Records from a collection:
(** Lines 237-240: the loop that meets the limit at start-up.  It also
    rebinds the variable [checkpoint_path]. *)
Fixpoint meet_limit (limit : Z) (checkpoint_dir : path) (checkpoints_history : list string)
    (checkpoint_path : option path) {struct checkpoints_history}
    : M (list string * option path) :=
  if Z.of_nat (length checkpoints_history) >? limit then
    match checkpoints_history with
    | [] => raise IndexError
    | oldest :: rest =>
        let checkpoint_path := join checkpoint_dir oldest in
        os_remove checkpoint_path;;
        meet_limit limit checkpoint_dir rest (Some checkpoint_path)
    end
  else mret (checkpoints_history, checkpoint_path).

(** Lines 367-371: a new name enters the history and, over the limit, the
    head leaves it, once. *)
Definition rotate (limit : option Z) (checkpoint_dir : path) (checkpoints_history : list string)
    (epoch : Z) : M (list string) :=
  let checkpoints_history := checkpoints_history ++ [checkpoint_name epoch] in
  match limit with
  | Some lim =>
      if Z.of_nat (length checkpoints_history) >? lim then
        match checkpoints_history with
        | [] => raise IndexError
        | oldest :: rest => os_remove (join checkpoint_dir oldest);; mret rest
        end
      else mret checkpoints_history
  | None => mret checkpoints_history
  end.

(** ** [train] *)

Record train_args := mkArgs {
  epochs : Z;
  val_dataset : bool;                       (* a validation dataset is given *)
  training_dir : option path;
  checkpoint_path : option path;
  epochs_per_summary : Z;
  epochs_per_checkpoint : Z;
  amp : bool;                               (* an amp object is given *)
  checkpoints_limit : option Z;
  checkpoint_extra_modules : option modules;
}.

(** What one epoch of optimisation leaves behind; decided by the model,
    the optimizer, the datasets and the metrics, not by the loop. *)
Record epoch_obs := mkObs {
  ob_loss : pyfloat;          (* running_metrics['loss'] *)
  ob_val_loss : pyfloat;      (* metrics['loss'] of the validation pass *)
  ob_model : blob;
  ob_optimizer : blob;
  ob_rng : generators;
}.

Record oracle := mkOracle {
  cold_loss : pyfloat;        (* metrics['loss'] of the first training batch *)
  observe : Z -> epoch_obs;
}.

(** The local variables the loop carries. *)
Record locals := mkLocals {
  epoch_offset : Z;
  limit : option Z;
  checkpoint_dir : path;
  checkpoints_history : list string;
  checkpoint_best_data : Z * pyfloat;
}.

Definition checkpoint_last_name : string := "checkpoint_last.pth".
(** X9.  Create for an email that is not yet listed, when the user creation
    and the second list succeed and the second list shows a membership of the
    created user: the calls are, in order, the list, one CreateSCIMUser (user
    name and single primary email are the declared email, active), the list
    again, and one UpdateMembership on the membership found, carrying the
    created user's ID and the declared role.  The record is built from the
    membership that update returns; if the update fails, its error is
    reported as "Error updating membership role". *)
Theorem Create_new_member_call_sequence (plan : Model) (resp : Response)
    (before after : list OrganizationMembership.t)
    (user : SCIMUserResponse.t) (created : OrganizationMembership.t) :
  diag.HasError (resource.Diagnostics resp) = false ->
  isValidRole (types.ValueString (Role plan)) = true ->
  let role := types.ValueString (Role plan) in
  let email := types.ValueString (Email plan) in
  let client :=
    ClientFactory.mkCall (types.ValueString (OrganizationPublicKey plan))
      (types.ValueString (OrganizationPrivateKey plan)) in
  let list := client OrganizationClient.ListMemberships in
  let scim :=
    client (OrganizationClient.CreateSCIMUser
              (SCIMUserRequest.mk email [SCIMEmail.mk email true] "" true)) in
  fst (h list w) = Ok before ->
  find (fun m => String.eqb (OrganizationMembership.Email m) email) before = None ->
  fst (h scim (snd (h list w))) = Ok user ->
  fst (h list (snd (h scim (snd (h list w))))) = Ok after ->
  find (fun m => String.eqb (OrganizationMembership.UserID m) (SCIMUserResponse.ID user))
    after = Some created ->
  let update :=
    client (OrganizationClient.UpdateMembership (OrganizationMembership.ID created)
              (UpdateMembershipRequest.mk (SCIMUserResponse.ID user) "" role)) in
  let o := run h (Create plan resp) w in
  calls (trace o) = [list; scim; list; update]
  /\ match last (trace o) with
     | Some entry =>
         match observe.membership entry with
         | Some membership =>
             value o
             = resource.mkResponse (resource.Diagnostics resp)
                 (Some (mk (types.StringValue
                              (resolveID (OrganizationMembership.ID membership)
                                 (OrganizationMembership.UserID membership)))
                           (types.StringValue (OrganizationMembership.Email membership))
                           (types.StringValue (OrganizationMembership.Role membership))
                           (types.StringValue (OrganizationMembership.Status membership))
                           (types.StringValue (OrganizationMembership.UserID membership))
                           (types.StringValue (OrganizationMembership.Username membership))
                           (OrganizationPublicKey plan) (OrganizationPrivateKey plan)))
         | None =>
             resource.State (value o) = resource.State resp
             /\ exists err,
                  resource.Diagnostics (value o)
                  = resource.Diagnostics resp
                    ++ [diag.mkDiagnostic diag.SeverityError
                          "Error updating membership role" err]
         end
     | None => False
     end.
Proof.
  intros Hne Hv role email client list scim H1 Hnew H2 H3 Hfound update o.
  subst o. unfold Create, firstMembership. rewrite Hne, Hv.
  cbn -[String.eqb resource.AddError resource.Set_].
  fold role email client list.
  destruct (h list w) as [r1 w1]. cbn [fst snd] in *. subst r1.
  rewrite Hnew. cbn -[String.eqb resource.AddError resource.Set_].
  fold email client scim.
  destruct (h scim w1) as [r2 w2]. cbn [fst snd] in *. subst r2.
  cbn -[String.eqb resource.AddError resource.Set_]. fold client list.
  destruct (h list w2) as [r3 w3]. cbn [fst snd] in *. subst r3.
  rewrite Hfound. cbn -[String.eqb resource.AddError resource.Set_].
  fold role client update.
  destruct (h update w3) as [r4 w4]. cbn [fst snd].
  destruct r4 as [membership | err];
    cbn -[String.eqb resource.AddError resource.Set_];
    (split; [reflexivity |]).
  - reflexivity.
  - rewrite (AddError_fresh _ _ _ Hne). split; [reflexivity |]. now exists err.
Qed.
(** * The streaming completion layer of snow-cli

    A shallow embedding of
      - [source/utils/core/retryUtils.ts]  (retry orchestrator, JSON repair),
      - the stream guard module            (idle-timeout guard),
      - [source/api/{anthropic,chat,responses,gemini}.ts] (SSE decode loops and
        the per-provider state machines),
    followed by the properties of the layer.

    Conventions of the embedding.
      - JavaScript text is a [string] of bytes.  Case mapping, white space and
        the regular-expression classes act on the ASCII range, which is where
        every pattern of the sources lives.
      - A promise that rejects or a statement that throws is the constructor
        [Throw] of [result]; an asynchronous generator is the list of the
        values it yields together with the way it ends.
      - The environment of a run (abort signal, timer callbacks, clock) is an
        explicit argument. *)

From Stdlib Require Import String Ascii List ZArith Lia Bool Arith.
Set Warnings "-register-all".
Import ListNotations.
Local Open Scope string_scope.
Local Open Scope list_scope.
Local Open Scope nat_scope.

Infix "+++" := String.append (right associativity, at level 60).

(* ================================================================== *)
(** ** JavaScript strings *)
(* ================================================================== *)

Module Text.

Definition is_empty (s : string) : bool :=
  match s with EmptyString => true | String _ _ => false end.

Definition char_between (lo hi : nat) (c : ascii) : bool :=
  let n := nat_of_ascii c in (lo <=? n) && (n <=? hi).

Definition is_upper : ascii -> bool := char_between 65 90.
Definition is_lower : ascii -> bool := char_between 97 122.
Definition is_digit : ascii -> bool := char_between 48 57.

Definition lower_char (c : ascii) : ascii :=
  if is_upper c then ascii_of_nat (nat_of_ascii c + 32) else c.
Lemma elem_of_handle_paths (p : string) (queue : list after_job) :
  p ∈ handle_paths queue
  ↔ ∃ j, j ∈ queue ∧ job_cb j = cb_handle_file p.
Proof.
  unfold handle_paths. rewrite list_elem_of_omap. split.
  - intros (j & Hj & Hcb). exists j. split; [done|].
    destruct (job_cb j); congruence.
  - intros (j & Hj & Hcb). exists j. split; [done|]. by rewrite Hcb.
Qed.

Lemma handle_paths_cons (j : after_job) (queue : list after_job) :
  handle_paths (j :: queue)
  = match job_cb j with
    | cb_handle_file p => p :: handle_paths queue
    | _ => handle_paths queue
    end.
Proof. unfold handle_paths. simpl. by destruct (job_cb j). Qed.

Lemma handle_paths_app (q q' : list after_job) :
  handle_paths (q ++ q') = handle_paths q ++ handle_paths q'.
Proof. apply omap_app. Qed.

Lemma handle_paths_filter_sublist (P : after_job → Prop)
    `{!∀ j, Decision (P j)} (queue : list after_job) :
  handle_paths (filter P queue) `sublist_of` handle_paths queue.
Proof.
  induction queue as [|j queue IH]; [done|].
  rewrite filter_cons.
  destruct (decide (P j)); rewrite !handle_paths_cons.
  - destruct (job_cb j); try done. by apply sublist_skip.
  - destruct (job_cb j); try done. by apply sublist_cons.
Qed.

Lemma unique_id (queue : list after_job) (j j' : after_job) :
  NoDup (job_id <$> queue) → j ∈ queue → j' ∈ queue →
  job_id j = job_id j' → j = j'.
Proof.
  induction queue as [|k queue IH]; intros Hnd Hj Hj' Hid;
    [by apply elem_of_nil in Hj|].
  rewrite fmap_cons in Hnd. apply NoDup_cons in Hnd as [Hk Hnd].
  apply elem_of_cons in Hj as [->|Hj], Hj' as [->|Hj'].
  - done.
  - destruct Hk. rewrite Hid. by apply list_elem_of_fmap_2.
  - destruct Hk. rewrite <- Hid. by apply list_elem_of_fmap_2.
  - by apply IH.
Qed.

Lemma elem_of_cancel (queue : list after_job) (id : nat) (j : after_job) :
  j ∈ filter (λ j, job_id j ≠ id) queue ↔ job_id j ≠ id ∧ j ∈ queue.
Proof. by rewrite list_elem_of_filter. Qed.

(** Cancelling the job [j0] keeps every other job. *)
Lemma cancel_keeps (queue : list after_job) (j0 j : after_job) :
  NoDup (job_id <$> queue) → j0 ∈ queue → j ∈ queue → j ≠ j0 →
  j ∈ filter (λ k, job_id k ≠ job_id j0) queue.
Proof.
  intros Hnd H0 Hj Hne. apply elem_of_cancel. split; [|done].
  intros Hid. apply Hne. by apply (unique_id queue).
Qed.

Lemma names_job_cancel (cb : callback) (queue : list after_job)
    (h : option nat) (j0 : after_job) :
  NoDup (job_id <$> queue) → j0 ∈ queue → job_cb j0 ≠ cb →
  names_job cb queue h →
  names_job cb (filter (λ k, job_id k ≠ job_id j0) queue) h.
Proof.
  intros Hnd H0 Hcb Hn id Hid. destruct (Hn id Hid) as (j & Hj & Hjid & Hjcb).
  exists j. split; [|done]. apply cancel_keeps; [done..|congruence].
Qed.

Lemma named_by_sublist (cb : callback) (q q' : list after_job)
    (h : option nat) :
  q' `sublist_of` q → named_by cb q h → named_by cb q' h.
Proof. intros Hsub Hn j Hj. apply Hn. by eapply elem_of_sublist. Qed.

(** Once the job [h] names is cancelled, no job of its callback is left. *)
Lemma named_by_cancelled (cb : callback) (queue : list after_job) (id : nat)
    (h : option nat) :
  named_by cb queue (Some id) →
  named_by cb (filter (λ k, job_id k ≠ id) queue) h.
Proof.
  intros Hn j [Hne Hj]%elem_of_cancel Hcb.
  specialize (Hn j Hj Hcb). congruence.
Qed.

Lemma named_by_none (cb : callback) (queue : list after_job)
    (h : option nat) :
  named_by cb queue None → named_by cb queue h.
Proof. intros Hn j Hj Hcb. specialize (Hn j Hj Hcb). discriminate. Qed.
(** The body of [for cursor_file in cursor_files]: it gives the
    [converted_count] the next round starts from. *)
Definition convert_one (inf_file : option Path) (cursors_dir : path)
  (cursor_file : Path) (converted_count : nat) : M nat :=
  match get_cursor_name_from_inf inf_file cursor_file with
  | None =>
      print_message Colors.YELLOW
        ("    Skipping unmapped cursor: " +:+ name cursor_file) ;;
      ret converted_count                                  (* continue *)
  | Some cursor_name =>
      let linux_names := linux_names_for cursor_name in
      if negb (String.eqb linux_names "") then
        let* ok := convert_cursor_file cursor_file cursors_dir
                     cursor_name linux_names in
        if ok then ret (S converted_count)
        else
          print_message Colors.RED
            ("    Failed to convert: " +:+ name cursor_file) ;;
          ret converted_count
      else
        print_message Colors.YELLOW
          ("    No mapping found for: " +:+ cursor_name +:+
           " (" +:+ name cursor_file +:+ ")") ;;
        ret converted_count
  end.

Fixpoint convert_each (inf_file : option Path) (cursors_dir : path)
  (cursor_files : list Path) (converted_count : nat) : M nat :=
  match cursor_files with
  | [] => ret converted_count
  | cursor_file :: rest =>
      let* converted_count :=
        convert_one inf_file cursors_dir cursor_file converted_count in
      convert_each inf_file cursors_dir rest converted_count
  end.

Definition process_cursor_theme (theme : theme_dir) : M (outcome unit) :=
  let theme_name := dir_name theme in
  let output_theme_dir := output_dir ++ [theme_name] in
  print_message Colors.GREEN ("Processing cursor theme: " +:+ theme_name) ;;
  let cursors_dir := output_theme_dir ++ ["cursors"] in
  mkdir_p cursors_dir ;;
  let inf_file := find_inf_file theme in
  let cursor_files := find_cursor_files theme in
  match cursor_files with
  | [] =>
      print_message Colors.YELLOW
        ("  No cursor files found in " +:+ theme_name) ;;
      ret (Ok tt)                                            (* return *)
  | _ :: _ =>
      let total_count := length cursor_files in
      let* converted_count := convert_each inf_file cursors_dir cursor_files 0 in
      print_message Colors.GREEN
        ("  Converted " +:+ pretty converted_count +:+ "/" +:+
         pretty total_count +:+ " cursor files") ;;
      create_index_theme output_theme_dir theme_name
  end.

Fixpoint process_all (theme_dirs : list theme_dir) : M (outcome unit) :=
  match theme_dirs with
  | [] => ret (Ok tt)
  | theme :: rest =>
      process_cursor_theme theme ;;! print "" ;; process_all rest
  end.

(** How [run] ends: through [sys.exit(code)], by returning, or with an
    exception that nothing caught. *)
Inductive termination := Exit (code : Z) | Completed | Uncaught (e : string).

Definition run : M termination :=
  print_message Colors.BLUE "Windows to Linux Cursor Converter" ;;
  print_message Colors.BLUE "=================================" ;;
  let* found := check_win2xcur in
  if negb found then ret (Exit 1)
  else
    let* ready := create_directories in
    if negb ready then ret (Exit 0)
    else
      let theme_dirs := input_subdirs E in
      match theme_dirs with
      | [] =>
          print_message Colors.YELLOW
            ("No cursor theme directories found in " +:+ path_str E input_dir) ;;
          print_message Colors.BLUE
            "Please create subdirectories in input/ for each cursor theme" ;;
          ret (Exit 0)
      | _ :: _ =>
          print_message Colors.GREEN
            ("Found " +:+ pretty (length theme_dirs) +:+
             " cursor theme(s) to process") ;;
          let* processed := process_all theme_dirs in
          match processed with
          | Raise e => ret (Uncaught e)
          | Ok _ =>
              print_message Colors.GREEN "Conversion completed!" ;;
              print_message Colors.BLUE
                ("Converted cursor themes are available in: " +:+
                 path_str E output_dir) ;;
              print_message Colors.BLUE
                "To install a theme, copy it to ~/.icons/ or /usr/share/icons/" ;;
              ret Completed
          end
      end.

(** The status the operating system sees: a script that runs to its end
    exits with 0, one that dies of an exception with 1. *)
Definition exit_status (t : termination) : Z :=
  match t with Exit code => code | Completed => 0 | Uncaught _ => 1 end.

End CursorConverter.
(** X5: any number of successive calls of [CreateExecutableCache] on one
    device return handles that are not null and pairwise different.  None
    of the addresses was live before the first call, every one holds a new
    cache after the last, every object that was live before is unchanged,
    the heap has grown by exactly one object per call, and the device is
    as it was. *)
Theorem CreateExecutableCaches_distinct n this w :
  ∃ ls w',
    CreateExecutableCaches ctor enter leave n this w = (Some <$> ls, this, w')
    ∧ length ls = n
    ∧ NoDup ls
    ∧ Forall (λ l, heap w !! l = None) ls
    ∧ Forall (λ l, heap w' !! l = Some (ExecutableCacheObject ctor)) ls
    ∧ heap w ⊆ heap w'
    ∧ size (heap w') = size (heap w) + n
    ∧ released w' = released w.
Proof.
  revert w. induction n as [|n IH]; intros w.
  - exists [], w. simpl. repeat split; try done; try constructor; lia.
  - destruct (CreateExecutableCache_spec ctor enter leave this w)
      as (l & Hl & E).
    match type of E with _ = (_, _, ?x) => set (w1 := x) in * end.
    destruct (IH w1) as (ls & w' & En & Hlen & Hnd & Hnew & Hlive & Hsub
                         & Hsize & Hrel).
    exists (l :: ls), w'.
    assert (heap w1 !! l = Some (ExecutableCacheObject ctor)) as Hl1
      by (subst w1; simpl; apply lookup_insert_eq).
    split.
    { cbn [CreateExecutableCaches]. rewrite E. cbn beta iota.
      rewrite En. reflexivity. }
    split; [simpl; by rewrite Hlen|].
    split; [|split; [|split; [|split; [|split]]]].
    + constructor; [|exact Hnd].
      intros Hin. rewrite Forall_forall in Hnew.
      specialize (Hnew l Hin). congruence.
    + constructor; [exact Hl|].
      eapply Forall_impl; [exact Hnew|]. intros l' Hl'.
      subst w1. simpl in Hl'. by apply lookup_insert_None in Hl' as [? _].
    + constructor; [|exact Hlive].
      by eapply lookup_weaken.
    + etrans; [|exact Hsub]. subst w1. simpl. by apply insert_subseteq.
    + rewrite Hsize. subst w1. simpl.
      rewrite map_size_insert_None by exact Hl. lia.
    + rewrite Hrel. by subst w1.
Qed.

(** X6: when the scheduling model of the device is a live object, the
    handle [CreateExecutableCache] returns is not the address of that
    object, and the object is the same after the call: the new cache never
    takes the place of the scheduling model. *)
Theorem CreateExecutableCache_keeps_scheduling_model this w l o :
  scheduling_model_ (base this) = Some l →
  heap w !! l = Some o →
  (CreateExecutableCache ctor enter leave this w).1.1 ≠ Some l
  ∧ heap (CreateExecutableCache ctor enter leave this w).2 !! l = Some o
  ∧ scheduling_model_ (base (CreateExecutableCache ctor enter leave this w).1.2)
    = Some l.
Proof.
  intros Hthis Hlive.
  destruct (CreateExecutableCache_spec ctor enter leave this w)
    as (l' & Hfresh & ->).
  simpl. assert (l' ≠ l) as Hne by congruence.
  split; [congruence|]. split; [|exact Hthis].
  by rewrite lookup_insert_ne.
Qed.

End DyLibComposition.

Section DyLibScenario.

Import DyLib.

(** The device of the scenario keeps its scheduling model at address 1
    across a call. *)
Lemma CreateExecutableCache_keeps_scheduling_model_scenario :
  (CreateExecutableCache () (λ _ t, t) (λ _ t, t)
     oneModelDevice oneModelWorld).1.1 ≠ Some 1%positive
  ∧ heap (CreateExecutableCache () (λ _ t, t) (λ _ t, t)
            oneModelDevice oneModelWorld).2 !! 1%positive
    = Some (SchedulingModelObject ())
  ∧ scheduling_model_
      (base (CreateExecutableCache () (λ _ t, t) (λ _ t, t)
               oneModelDevice oneModelWorld).1.2)
    = Some 1%positive.
Proof.
  apply (CreateExecutableCache_keeps_scheduling_model
           () (λ _ t, t) (λ _ t, t) oneModelDevice oneModelWorld
           1%positive (SchedulingModelObject ())).
  - reflexivity.
  - reflexivity.
Defined.

End DyLibScenario.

Work to complete:
On how many lines above does "Uncaught" occur? Say the number only.

Output of the task:
3